What's more, they said the beer and liquor industry's self-imposed rules about advertising are a sham.
CAMY's study and FTC request came just one week after the American Medical Association called for broadcasters to ban alcoholic-beverage commercials on their airwaves before 10 p.m. (B&C, Dec. 16).
At stake: Close to $1 billion that the industry spends advertising those beverages to TV viewers each year.
The big problem for broadcasters, of course, is that much of the $800 million-plus in beer advertising is placed in sports advertising that airs on weekend afternoons.
CAMY's FTC petition was based on a study it issued two weeks ago claiming that, in 2001, viewers under the legal drinking age were more likely to see commercials for beer than for sneakers, gum, chips or jeans.
The study, analyzing almost 210,000 alcohol commercials that ran on cable- and broadcast-network TV last year, found that, with almost 25% of them, viewers under the age of 21 were more likely to have seen them than viewers of legal drinking age. (For the purposes of the study, the legal drinking age is assumed to be 21.)

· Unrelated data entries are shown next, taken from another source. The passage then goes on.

(** * Symmetric meshes and the symmetry-matched assembly of influence matrices

    A shallow embedding of [capytaine/symmetries.py]: the three classes of
    symmetric meshes ([ReflectionSymmetry], [TranslationalSymmetry],
    [AxialSymmetry]) and the decorator [use_symmetries], whose inner function
    [build_matrices_with_symmetries] dispatches on the classes of two meshes.

    Conventions of the embedding.
    - A Python float is a rational number of [Q]: the arithmetic is exact,
      and there is neither an infinity nor a value that is not a number.  A
      statement that depends on how two floats compare takes the outcome
      of the comparison as a hypothesis.
    - An angle is stored as its coefficient of pi, so that the Python value
      [2*i*np.pi/(n+1)] is the rational [2*i/(n+1)].
    - The geometric primitives of the external mesh library (mirror,
      translate, rotate_z, merge_duplicates, heal_triangles, [+]) are not
      interpreted: a geometry is the term that records which primitives were
      applied, in which order and with which arguments.
    - Every Python object carries the identity that the operator [is]
      compares; creating an object takes a fresh identity from a counter. *)

From Stdlib Require Import List ZArith QArith Qabs String Bool Arith Lia DecimalString.
Import ListNotations.

#[local] Set Warnings "-register-all".

Local Open Scope string_scope.
Local Open Scope Z_scope.

(** ** Exceptions and outcomes *)

(** A raised exception is identified by the name of its class. *)
Definition exception := string.

Definition AssertionError : exception := "AssertionError".
Definition IndexError : exception := "IndexError".
Definition ZeroDivisionError : exception := "ZeroDivisionError".
Definition RecursionError : exception := "RecursionError".

Inductive outcome (A : Type) : Type :=
| Return (a : A)
| Raise (e : exception).

Arguments Return {A} a.
Arguments Raise {A} e.

Definition obind {A B : Type} (o : outcome A) (f : A -> outcome B) : outcome B :=
  match o with
  | Return a => f a
  | Raise e => Raise e
  end.

(** [l[i]] on a Python sequence, for a non-negative index. *)
Definition getitem {A : Type} (l : list A) (i : nat) : outcome A :=
  match nth_error l i with
  | Some a => Return a
  | None => Raise IndexError
  end.

(** ** Numbers, arrays, planes *)

(** A Python number: [isinstance(x, int)] holds of [Int] only. *)
Inductive number : Type :=
| Int (z : Z)
| Float (q : Q).

(** A one-dimensional array is the list of its entries; a two-dimensional one
    carries its shape beside its entries in row-major order. *)
Record ndarray : Type := mk_ndarray { shape : list nat; data : list Q }.

Definition scale (k : Q) (v : list Q) : list Q := map (Qmult k) v.
Definition neg (v : list Q) : list Q := map Qopp v.

(** [np.allclose(a, b)] with its default tolerances:
    [|a - b| <= atol + rtol * |b|] entry by entry.  Over the rationals a
    vector is always close to itself; a float that is not a number is not,
    and no theorem below relies on it for a vector that is not given. *)
Definition rtol : Q := 1 # 100000.
Definition atol : Q := 1 # 100000000.

Definition isclose (a b : Q) : bool :=
  Qle_bool (Qabs (a - b)) (atol + rtol * Qabs b).

Fixpoint allclose (a b : list Q) : bool :=
  match a, b with
  | [], [] => true
  | x :: a', y :: b' => isclose x y && allclose a' b'
  | _, _ => false
  end.

(** The plane of the external geometry library: a normal and an offset. *)
Record Plane : Type := mk_Plane { plane_id : nat; normal : list Q; c : Q }.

The AMA said its proposal was based on new research indicating that under-age drinkers can suffer brain damage because the brain is still developing until a person's mid twenties.
Dr. David Kessler, former commissioner of the Food and Drug Administration, said the industry's self-imposed guidelines on alcohol-ad placement aren't cutting it. The general guideline from the beer and the liquor industry's Distilled Spirits Council is that commercials should not be placed in programs where viewers under 21 account for 50% or more of the audience.

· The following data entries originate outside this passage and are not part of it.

Lemma read_varint_rejects_witness :
  fst (_read_varint (Socket [0x80; 0x80; 0x80; 0x80; 0x80; 0x80; 0x01] None [] []))
  = Raise (IOError "VarInt too big").
Proof.
  apply (read_varint_rejects (Socket [0x80; 0x80; 0x80; 0x80; 0x80; 0x80; 0x01] None [] [])).
  left. split.
  - cbn. lia.
  - cbn. repeat (apply List.Forall_cons; [discriminate|]).
    apply List.Forall_nil.
Defined.

(** ** The status normaliser *)

Section Normaliser.
Context (py : builtins).

Lemma dict_find_get {A} (f : pyval -> A) (k : str) (d : dict) :
  dict_find f k d = f <$> dict_get k d.
Proof.
  unfold dict_get. induction d as [|kv d IH]; cbn; [done|].
  destruct (decide (fst kv = k)); [done|exact IH].
Qed.

Lemma flatten_dict (d : dict) :
  _flatten_description py (PDict d)
  = text_of d ++ concat (map (_flatten_description py) (extra_of d)).
Proof.
  cbn [_flatten_description]. rewrite dict_find_get.
  unfold text_of, extra_of.
  destruct (dict_get (U "text") d) as [[]|], (dict_get (U "extra") d) as [[]|];
    cbn; rewrite ?app_nil_r; reflexivity.
Qed.

Lemma lstrip_spec (s : str) :
  exists l, s = l ++ lstrip s
            /\ Forall (fun c => py_isspace c = true) l
            /\ (forall c, head (lstrip s) = Some c -> py_isspace c = false).
Proof.
  induction s as [|c s (l & Hs & Hl & Hhd)].
  - exists []. cbn. repeat split; [constructor|discriminate].
  - cbn [lstrip]. destruct (py_isspace c) eqn:Hc.
    + exists (c :: l). cbn. rewrite <- Hs. repeat split; [|exact Hhd].
      constructor; assumption.
    + exists []. cbn. repeat split; [constructor|].
      intros c' [= <-]. exact Hc.
Qed.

"The industry's guidelines are so permissive that, in practice, they amount to no limits at all," said Kessler, currently dean of the Yale University School of Medicine and an adviser to CAMY.
According to CAMY's analysis of Nielsen Media Research data, only 1% of all broadcast- and cable-network shows that ran in 2001 had an under-the-legal-age-limit audience composition of 50% or greater. "This study shows that no one is protecting our youth," said Kessler. "As a result, teenagers are seeing unbalanced and unrealistic messages about alcohol."
Beer advertisers took issue with the study, however. Beer Institute President Jeff Becker decried efforts to make alcohol advertising the whipping boy for societal ills like underage drinking.